Cette revalorisation est sans nul doute économiquement possible aujourd'hui, dans un contexte caractérisé par une croissance forte des recettes et un rapport démographique favorable. D'aucuns trouveront d'ailleurs cette revalorisation insuffisante.

De fait, la branche vieillesse du régime général affiche un excédent tendanciel de plus de 9 milliards de francs pour 2002.

Mais le Gouvernement, en vertu de la loi de financement de la sécurité sociale pour 2000, a choisi d'affecter les excédents de la CNAVTS au Fonds de réserve, fonds destiné selon lui à garantir l'avenir des retraites.

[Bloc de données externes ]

(** X7: a successful answer is close to what it reports, up to the
    relative error [2^-50] of the floating-point operations of the two
    roundings: the returned days are within 0.005 of the regressor's
    prediction, the returned R2 score within 0.00005 of the score of the
    metadata, and each echoed condition within 0.005 of the value that was
    sent. *)
Theorem answer_within_half_a_unit (body : gmap string Q) w w'
    (response : MainPy.PredictionOutput) model scaler model_info :
  bundle_installed w model scaler model_info →
  MainPy.post_predict body w = (Returned (inr response), w') →
  (∃ scaled predictions prediction,
     PyLibs.call_predict model scaled = Returned predictions ∧
     predictions !! 0%nat = Some prediction ∧
     Qabs (MainPy.predicted_growth_days response - prediction)
     <= 0.005 + (Qabs prediction + 0.005) / 2 ^ 50) ∧
  Qabs (MainPy.model_accuracy_r2 response - test_r2 model_info)
  <= 0.00005 + (Qabs (test_r2 model_info) + 0.00005) / 2 ^ 50 ∧
  (∀ name, name ∈ field_names →
     ∃ sent echoed,
       body !! name = Some sent ∧
       MainPy.input_conditions response !! name = Some echoed ∧
       Qabs (echoed - sent) <= 0.005 + (Qabs sent + 0.005) / 2 ^ 50).
Proof.
  intros Hb Hrun.
  apply post_predict_success in Hrun
    as (_ & t & h & d & p & model' & scaler' & model_info' & scaled & predictions
        & prediction & (Ht & Hh & Hd & Hp) & Hb' & Hr & H0 & ->).
  destruct (bundle_installed_inj _ _ _ _ _ _ _ Hb Hb') as (-> & _ & ->).
  cbn [MainPy.predicted_growth_days MainPy.model_accuracy_r2 MainPy.input_conditions].
  split; [| split].
  - exists scaled, predictions, prediction. auto using np_round2_close.
  - apply round4_close.
  - intros name Hname. unfold field_names in Hname.
    rewrite !elem_of_cons, elem_of_nil in Hname.
    destruct Hname as [-> | [-> | [-> | [-> | []]]]];
      eexists _, _; (split; [eassumption |]); (split; [reflexivity |]);
      apply round2_close.
Qed.

Lemma answer_within_half_a_unit_witness :
  bundle_installed Samples.threshold_world
    (Samples.constant_regressor 14.996) Samples.standard_scaler Samples.threshold_info ∧
  MainPy.post_predict (Samples.request 22.504 70.005 600.0 6.4) Samples.threshold_world
  = (Returned (inr
       {| MainPy.predicted_growth_days := 15.00;
          MainPy.input_conditions := Samples.request 22.50 70.00 600.00 6.40;
          MainPy.model_used := "Random Forest";
          MainPy.model_accuracy_r2 := 0.6244;
          MainPy.interpretation := "Very fast growth - Excellent conditions" |}),
     Samples.threshold_world) ∧
  Qabs (0.6244 - test_r2 Samples.threshold_info)
  <= 0.00005 + (Qabs (test_r2 Samples.threshold_info) + 0.00005) / 2 ^ 50.
Proof.
  split; [repeat split; reflexivity |].
  split; [vm_compute; reflexivity |].
  apply (answer_within_half_a_unit
           (Samples.request 22.504 70.005 600.0 6.4)
           Samples.threshold_world Samples.threshold_world
           {| MainPy.predicted_growth_days := 15.00;
              MainPy.input_conditions := Samples.request 22.50 70.00 600.00 6.40;
              MainPy.model_used := "Random Forest";
              MainPy.model_accuracy_r2 := 0.6244;
              MainPy.interpretation := "Very fast growth - Excellent conditions" |}
           (Samples.constant_regressor 14.996) Samples.standard_scaler
           Samples.threshold_info);
    [repeat split; reflexivity | vm_compute; reflexivity].
Defined.

End RoundedAnswers.

(** ** Files and failures *)

Section Failures.

Ltac run_check :=
  unfold absent_files, MainPy.check_model_files, MainPy.required_files,
    MainPy.check_model_files_loop, path_exists, mbind, mret, Py_bind, Py_ret in *;
  cbn [fst snd disk stdout] in *.

Lemma check_model_files_run w :
  MainPy.check_model_files w
  = (Returned (bool_decide (absent_files w = []), absent_files w), w).
Proof.
  run_check. rewrite !filter_cons, filter_nil.
  destruct (disk w !! "best_model.pkl") as [b1|] eqn:E1;
    destruct (disk w !! "scaler.pkl") as [b2|] eqn:E2;
    destruct (disk w !! "model_info.json") as [b3|] eqn:E3; cbn;
    repeat (rewrite decide_True by done || rewrite decide_False by done);
    reflexivity.
Qed.

(** X8: [check_model_files] reads the directory without changing anything;
    the list it returns holds exactly the required files that are absent,
    in the order regressor, scaler, metadata, and its flag is true exactly
    when that list is empty, that is when the three files are there. *)
Theorem check_model_files_reports_absent_files w :
  ∃ all_exist missing_files,
    MainPy.check_model_files w = (Returned (all_exist, missing_files), w) ∧
    sublist missing_files MainPy.required_files ∧
    (∀ file, file ∈ missing_files ↔
               file ∈ MainPy.required_files ∧ disk w !! file = None) ∧
    (all_exist = true ↔ missing_files = []) ∧
    (all_exist = true ↔ ∀ file, file ∈ MainPy.required_files → is_Some (disk w !! file)).
Proof.
  exists (bool_decide (absent_files w = [])), (absent_files w).
  split; [apply check_model_files_run |].
  split; [apply sublist_filter |].
  split; [intros file; unfold absent_files; rewrite list_elem_of_filter; tauto |].
  split; [apply bool_decide_eq_true |].
  rewrite bool_decide_eq_true. unfold absent_files. split.
  - intros Hnil file Hin. destruct (disk w !! file) eqn:E; [eauto |].
    assert (file ∈ filter (λ file, disk w !! file = None) MainPy.required_files) as Hf
      by (apply list_elem_of_filter; auto).
    rewrite Hnil in Hf. by apply elem_of_nil in Hf.
  - intros Hall. apply elem_of_nil_inv. intros file Hf.
    apply list_elem_of_filter in Hf as [Hnone Hin].
    destruct (Hall file Hin) as [b Hb]. congruence.
Qed.
(** * A shallow embedding of Kakoune's threaded regex engine (regex_impl.cc)

    The development follows the three parts of the source file: the
    recursive descent [Parser], the bytecode writer of [RegexCompiler]
    and the thread list simulation of [ThreadedRegexVM].  Bytes are
    integers in [0, 256), pointers into the program or into the subject
    are byte offsets, [nullptr] is [None]. *)

From Stdlib Require Import ZArith List Bool String Ascii Lia Permutation.
Import ListNotations.

Local Open Scope Z_scope.

(** ** Outcomes of fallible code *)

(** The messages of the [runtime_error]s thrown by the parser. *)
Inductive error : Type :=
| InvalidUtf8            (* "Invalid utf8 in regex" *)
| UnclosedParen          (* "Unclosed parenthesis" *)
| UnclosedClass          (* "Unclosed character class" *)
| InvalidRange           (* "Invalid range specified" *)
| ExpectedClosingBrace   (* "expected closing bracket" *)
| UnknownEscape          (* "Unknown atom escape" *)
| ParseError             (* "Parse error in alternative" *)
| InvalidCodepoint.      (* thrown by utf8::dump *)

(** Places where the C++ source leaves the defined behaviour of its
    containers and iterators. *)
Inductive fault : Type :=
| OutOfBounds       (* operator[] or a pointer outside its vector *)
| NullInst          (* a thread whose [inst] is [nullptr] is stepped *)
| AssertionFailed   (* kak_assert *)
| SignedOverflow.   (* int arithmetic leaves the range of int *)

Inductive outcome (A : Type) : Type :=
| Ok (a : A)
| Throw (e : error)
| Fault (f : fault)
| OutOfFuel.

Arguments Ok {A} a.
Arguments Throw {A} e.
Arguments Fault {A} f.
Arguments OutOfFuel {A}.

Definition bind {A B : Type} (m : outcome A) (k : A -> outcome B) : outcome B :=
  match m with
  | Ok a => k a
  | Throw e => Throw e
  | Fault f => Fault f
  | OutOfFuel => OutOfFuel
  end.

Declare Scope outcome_scope.
Delimit Scope outcome_scope with outcome.
Notation "x <- m ;; k" := (bind m (fun x => k))
  (at level 61, m at next level, right associativity) : outcome_scope.
Notation "' p <- m ;; k" := (bind m (fun p => k))
  (at level 61, p pattern, m at next level, right associativity) : outcome_scope.
Local Open Scope outcome_scope.

(** ** Machine integers and bytes *)

Definition Codepoint : Type := Z.      (* char32_t *)
Definition byte : Type := Z.           (* the bit pattern of a char, in [0, 256) *)

Definition two32 : Z := 4294967296.
Definition INT_MAX : Z := 2147483647.

(** [(Codepoint)-1], the default [value] of an AST node. *)
Definition minus_one : Codepoint := two32 - 1.

(** Conversion of an integer to [char]: the low eight bits are kept. *)
Definition to_char (v : Z) : byte := v mod 256.

(** The value of a [char] read back as an integer; [char] is signed on the
    platforms the editor is built for. *)
Definition char_value (b : byte) : Z := if b <? 128 then b else b - 256.

(** Conversion of an unsigned 32-bit result to [int]. *)
Definition to_int (v : Z) : Z :=
  let w := v mod two32 in if w <=? INT_MAX then w else w - two32.

Definition bytes_of_string (s : string) : list byte :=
  map (fun c => Z.of_N (N_of_ascii c)) (list_ascii_of_string s).

(** [l[i]] on a vector, by byte offset. *)
Definition at_index {A : Type} (l : list A) (i : Z) : option A :=
  if i <? 0 then None else nth_error l (Z.to_nat i).

Definition update_at {A : Type} (l : list A) (i : nat) (x : A) : list A :=
  firstn i l ++ match skipn i l with
                | [] => []
                | _ :: tl => x :: tl
                end.

Definition size {A : Type} (l : list A) : Z := Z.of_nat (List.length l).

(** ** UTF-8 helpers *)

Module utf8.

(** Modelled from the spec: utf8.hh and utf8_iterator.hh are not under src/;
    the spec lists "UTF-8 decode/encode" among the utilities the engine
    consumes.  [read_codepoint] decodes one codepoint of at most four bytes
    at offset [it] and returns it with the offset after it; [inl] is a decoded
    codepoint, [inr] the value handed to the iterator's invalid policy. *)
Definition read_codepoint (s : list byte) (it : Z) : (Codepoint + Codepoint) * Z :=
  match at_index s it with
  | None => (inr minus_one, it)
  | Some b0 =>
    let cont (i : Z) : Z := match at_index s i with
                            | Some b => Z.land b 63
                            | None => 0
                            end in
    if Z.land b0 128 =? 0 then (inl b0, it + 1)
    else if size s <=? it + 1 then (inr b0, it + 1)
    else if Z.land b0 224 =? 192 then
      (inl (Z.lor (Z.shiftl (Z.land b0 31) 6) (cont (it + 1))), it + 2)
    else if Z.land b0 240 =? 224 then
      let cp := Z.lor (Z.shiftl (Z.land b0 15) 12) (Z.shiftl (cont (it + 1)) 6) in
      if size s <=? it + 2 then (inr cp, it + 2)
      else (inl (Z.lor cp (cont (it + 2))), it + 3)
    else if Z.land b0 248 =? 240 then
      let cp := Z.lor (Z.shiftl (Z.land b0 7) 18) (Z.shiftl (cont (it + 1)) 12) in
      if size s <=? it + 2 then (inr cp, it + 2)
      else
        let cp' := Z.lor cp (Z.shiftl (cont (it + 2)) 6) in
        if size s <=? it + 3 then (inr cp', it + 3)
        else (inl (Z.lor cp' (cont (it + 3))), it + 4)
    else (inr b0, it + 1)
  end.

Votre rapporteur analyse longuement ci-après le mécanisme du Fonds de réserve.

Dans la logique même défendue par le Gouvernement, votre rapporteur observe qu'à ce stade tout « coup de pouce » aux retraites d'aujourd'hui, réduit d'autant les sommes mises en réserve pour « garantir l'avenir des retraites ».

Le coût cumulé des revalorisations de 2000, 2001 et 2002 sur les comptes du seul régime général serait de 41 milliards de francs en 2010 : en conséquence, l'effet des revalorisations, à cette même date, est bien de priver le Fonds de réserve de cette somme.

Effets des « coups de pouce » de 2000, 2001 et 2002
sur les comptes de la CNAV

(en millions de francs)

Coût

Coût cumulé

2000

958

958

2001

2.686

3.644

2002

3.739

7.383

2003

3.825

11.208

2004

3.918

15.126

2005

4.012

19.138

2006

4.151

23.289

2007

4.302

27.591

2008

4.457

32.049

2009

4.613

36.661

2010

4.772

41.433

Source : CNAV, réponse au questionnaire de votre rapporteur.

Cet arbitrage est-il fondé ? En l'absence de toute perspective de réforme, de toute indication sur l'ampleur de l'effort nécessaire et sur sa nature même, le Gouvernement ne peut répondre.

Aussi, cette revalorisation parfaitement acceptable, voire insuffisante, aujourd'hui, souffre pourtant d'un grief majeur : elle ne s'inscrit dans aucune politique permettant de garantir les pensions qui seront versées demain.

3. Une situation insatisfaisante

Votre rapporteur juge que cette situation n'est pas satisfaisante : elle n'assure aucune garantie aux retraités qui se voient chaque année soumis, pour leur revalorisation de pension, à l'arbitraire des décisions gouvernementales . Selon les années, le Gouvernement choisit d'appliquer un « coup de pouce » plus ou moins généreux.

La Cour des comptes, dans son rapport de septembre 2001, consacre à cette question un rapide développement : « L'impossibilité de prévoir exactement le taux de l'inflation un an à l'avance induit nécessairement que l'indexation des prestations sur le taux de l'inflation ne peut être, chaque année, qu'approximative. Plusieurs méthodes peuvent être mises en oeuvre pour réaliser ces approximations successives : l'important n'est pas toujours de perfectionner ces méthodes mais simplement de s'assurer que l'évolution à moyen terme des prestations ne dérive pas par rapport à l'inflation » 36 ( * ) .

Comme une note du secrétariat général du Conseil d'orientation des retraites, présentée lors de la réunion plénière du 4 septembre 2001, le précise : « les pensions liquidées évoluent en moyenne légèrement plus vite que les prix dans tous les régimes, mais sans que cette évolution puisse être formalisée et que la norme sociale intègre explicitement le principe d'une participation des retraités à la croissance » 37 ( * ) .

En outre, votre rapporteur rappelle que, si les pensions de retraite augmenteront de 2,2 %, les prestations familiales croîtront de 2,1 %. En gain de pouvoir d'achat, les retraites seront revalorisées de 0,3 % alors que les prestations familiales ne le seront pas. Il n'y a guère de raison pour que les familles soient désavantagées alors que leur branche génère des excédents considérables confisqués par le Gouvernement 38 ( * ) .

* 36 Rapport Cour des comptes sur la sécurité sociale, septembre 2001, p. 57.

* 37 Conseil d'orientation des retraites, réunion plénière du 4 septembre 2001, note introductive « Taux de remplacement et indexation des pensions ».

* 38 Cf. Rapport sur le Projet de loi de financement de la sécurité sociale 2002, Tome III, Famille.